Unlikely, but worthwhile to investigate.

Otherwise, you are free to ask the editor to find other reviewers and the editor is free to put your paper in the bucket "to be done tomorrow" which means "tomorrow is forever tomorrow".

A short historical digression: the peer review as we know is a rather recent thing. In the past centuries, scholars were sending some details of their scientific publications to peers (sometimes to their worst enemies) hoping to receive a feedback. They were then carefully collating the feedbacks and using them as suited them best.

This process of looking for peers and shoveling them your work is cumbersome and sometimes annoying. A much better version is when interested peers can reach your papers and read your papers and eventually comment on them, without you having to bother them asking to read and comment your work.

It would be great to have such an estabilished process.

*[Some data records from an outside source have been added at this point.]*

(** ** Element trees *)

(** What the components return.  Tags and nesting are kept, and so are the
    handlers and the props of the form; class names and text are dropped.
    [Component] is an imported component whose body is in another file. *)
#[local] Unset Elimination Schemes.
Inductive element : Type :=
| El (tag : string) (children : list element)
| Component (name : string)
| Button (onClick : call) (children : list element)
| Route (path : string) (elem : element)
| Provider (ctx : hooks) (children : list element)
| ContactForm (open : bool) (onClose : call) (type : value).
#[local] Set Elimination Schemes.

(** [ContactFormProvider]: the context provider around the children,
    followed by the form, which receives the two state values and
    [closeForm]. *)
Definition ContactFormProvider (s : hooks) (children : list element) : element :=
  Provider s (children ++ [ContactForm (isOpen s) Close (formType s)]).

(** The first route whose path is the location; [Routes] renders its element
    and nothing when no route matches. *)
Fixpoint matchRoutes (location : string) (rs : list element) : option element :=
  match rs with
  | [] => None
  | Route p e :: rs' =>
      if String.eqb p location then Some e else matchRoutes location rs'
  | _ :: rs' => matchRoutes location rs'
  end.

Definition Routes (location : string) (children : list element) : list element :=
  match matchRoutes location children with
  | Some e => [e]
  | None => []
  end.

(** The [Contacts] page; [openForm] comes from [useContactForm()]. *)
Definition Contacts : element :=
  El "div"
    [ Component "SEOHead";
      El "section"
        [ El "div" [ El "div" [ El "h1" []; El "p" [] ] ] ];
      El "section"
        [ El "div"
            [ El "div"
                [ El "div"
                    [ El "h2" [];
                      Button (Open [VStr "general"]) [] ];
                  El "div"
                    [ El "h2" [];
                      El "div"
                        [ El "div"
                            [ Component "Phone";
                              El "div" [ El "h3" []; El "a" []; El "p" [] ] ];
                          El "div"
                            [ Component "MessageCircle";
                              El "div" [ El "h3" []; El "p" []; El "p" [] ] ];
                          El "div"
                            [ Component "Mail";
                              El "div" [ El "h3" []; El "a" []; El "p" [] ] ];
                          El "div"
                            [ Component "Clock";
                              El "div" [ El "h3" []; El "p" []; El "p" [] ] ] ];
                      El "div"
                        [ El "h3" [];
                          El "div"
                            [ Button (Open [VStr "demo"]) [];
                              Button (Open [VStr "general"]) [];
                              Button (Open [VStr "calculate"]) [] ] ] ] ] ] ];
      El "section"
        [ El "div"
            [ El "h2" [];
              El "div"
                [ El "div" [ El "h3" []; El "p" [] ];
                  El "div" [ El "h3" []; El "p" [] ];
                  El "div" [ El "h3" []; El "p" [] ];
                  El "div" [ El "h3" []; El "p" [] ] ] ] ] ].

(** The route table of [App]. *)
Definition routes : list element :=
  [ Route "/" (Component "Home");
    Route "/sales" (Component "Sales");
    Route "/marketing" (Component "Marketing");
    Route "/market-analysis" (Component "MarketAnalysis");
    Route "/blog" (Component "Blog");
    Route "/contacts" Contacts;
    Route "/admin" (Component "AdminPanel");
    Route "/personal-data" (Component "PersonalData") ].

(** [App], rendered at a location with the provider holding state [s]. *)
Definition App (s : hooks) (location : string) : element :=
  El "HelmetProvider"
    [ El "Router"
        [ ContactFormProvider s
            [ El "div"
                [ Component "Header";
                  El "main" (Routes location routes);
                  Component "Footer" ] ] ] ].

(** *** Measures on trees *)

Definition children_of (e : element) : list element :=
  match e with
  | El _ ks | Button _ ks | Provider _ ks => ks
  | Route _ e' => [e']
  | Component _ | ContactForm _ _ _ => []
  end.

Fixpoint subtree (path : list nat) (e : element) : option element :=
  match path with
  | [] => Some e
  | i :: rest =>
      match nth_error (children_of e) i with
      | Some k => subtree rest k
      | None => None
      end
  end.

(** Number of mounted form instances. *)
Fixpoint count_forms (e : element) : nat :=
  match e with
  | El _ ks | Button _ ks | Provider _ ks => list_sum (map count_forms ks)
  | Route _ e' => count_forms e'
  | Component _ => 0
  | ContactForm _ _ _ => 1
  end.

(** Number of context providers, that is of coordinator instances. *)
Fixpoint count_providers (e : element) : nat :=
  match e with
  | El _ ks | Button _ ks => list_sum (map count_providers ks)
  | Provider _ ks => S (list_sum (map count_providers ks))
  | Route _ e' => count_providers e'
  | Component _ | ContactForm _ _ _ => 0
  end.

(** [useContext] reads the nearest provider above.  For every place a
    trigger can sit (a button with a handler, an imported component), the
    context found there; [None] when no provider encloses it. *)
Fixpoint contexts (above : option hooks) (e : element) : list (option hooks) :=
  match e with
  | El _ ks => flat_map (contexts above) ks
  | Button _ ks => above :: flat_map (contexts above) ks
  | Provider c ks => flat_map (contexts (Some c)) ks
  | Route _ e' => contexts above e'
  | Component _ => [above]
  | ContactForm _ _ _ => []
  end.

(** The calls wired to the buttons of a tree. *)
Fixpoint triggers (e : element) : list call :=
  match e with
  | El _ ks | Provider _ ks => flat_map triggers ks
  | Button c ks => c :: flat_map triggers ks
  | Route _ e' => triggers e'
  | Component _ | ContactForm _ _ _ => []
  end.

(** The last call of a list, if there is one. *)
Fixpoint last_call (cs : list call) : option call :=
  match cs with
  | [] => None
  | [c] => Some c
  | _ :: cs' => last_call cs'
  end.

(** ** Queues and renders *)

(** A setter leaves the rendered values alone until the next render. *)
Lemma setFormType_memo (v : value) (f : fiber) :
  memo (snd (setFormType v f)) = memo f.
Proof. reflexivity. Qed.

Lemma setIsOpen_memo (b : bool) (f : fiber) :
  memo (snd (setIsOpen b f)) = memo f.
Proof. reflexivity. Qed.

Lemma perform_memo (c : call) (f : fiber) :
  memo (snd (perform c f)) = memo f.
Proof. destruct c; reflexivity. Qed.

Lemma dispatch_openForm (args : list value) (s : hooks) :
  dispatch (openForm args) s =
  {| isOpen := true;
     formType := default_param (arg 0 args) (VStr "general") |}.
Proof. reflexivity. Qed.

Lemma dispatch_closeForm (args : list value) (s : hooks) :
  dispatch (closeForm args) s = {| isOpen := false; formType := formType s |}.
Proof. reflexivity. Qed.

(** Rendering after one more call is the same as rendering first and giving
    the call an event of its own. *)
Lemma render_perform (c : call) (f : fiber) :
  render (snd (perform c f)) = dispatch (perform c) (render f).
Proof.
  destruct c as [args|]; unfold dispatch, render; cbn;
    rewrite ?fold_left_app; reflexivity.
Qed.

Hey, wait a minute, if your paper is accepted it means that it will be available to this large pool of peers, mission accomplished!

If, on the other hand, you are afraid publishing because your paper has not been thoroughly reviewed ... do not delegate to others what you should do!

Every paper you submit should be in its best possible form and you should be sure that it is free of errrors, at best of your knowledge (which does mean you have no doubts about it being error-free, but it does not mean that the paper is error-free).

If your paper is still at the stage you have doubts about it, and you feel you need the peer review to assess if it is error free, then your paper is not mature enough for publication. Otherwise you are just offloading to the reviewers the due diligence you should perform on your own work, which is not the idea of peer review.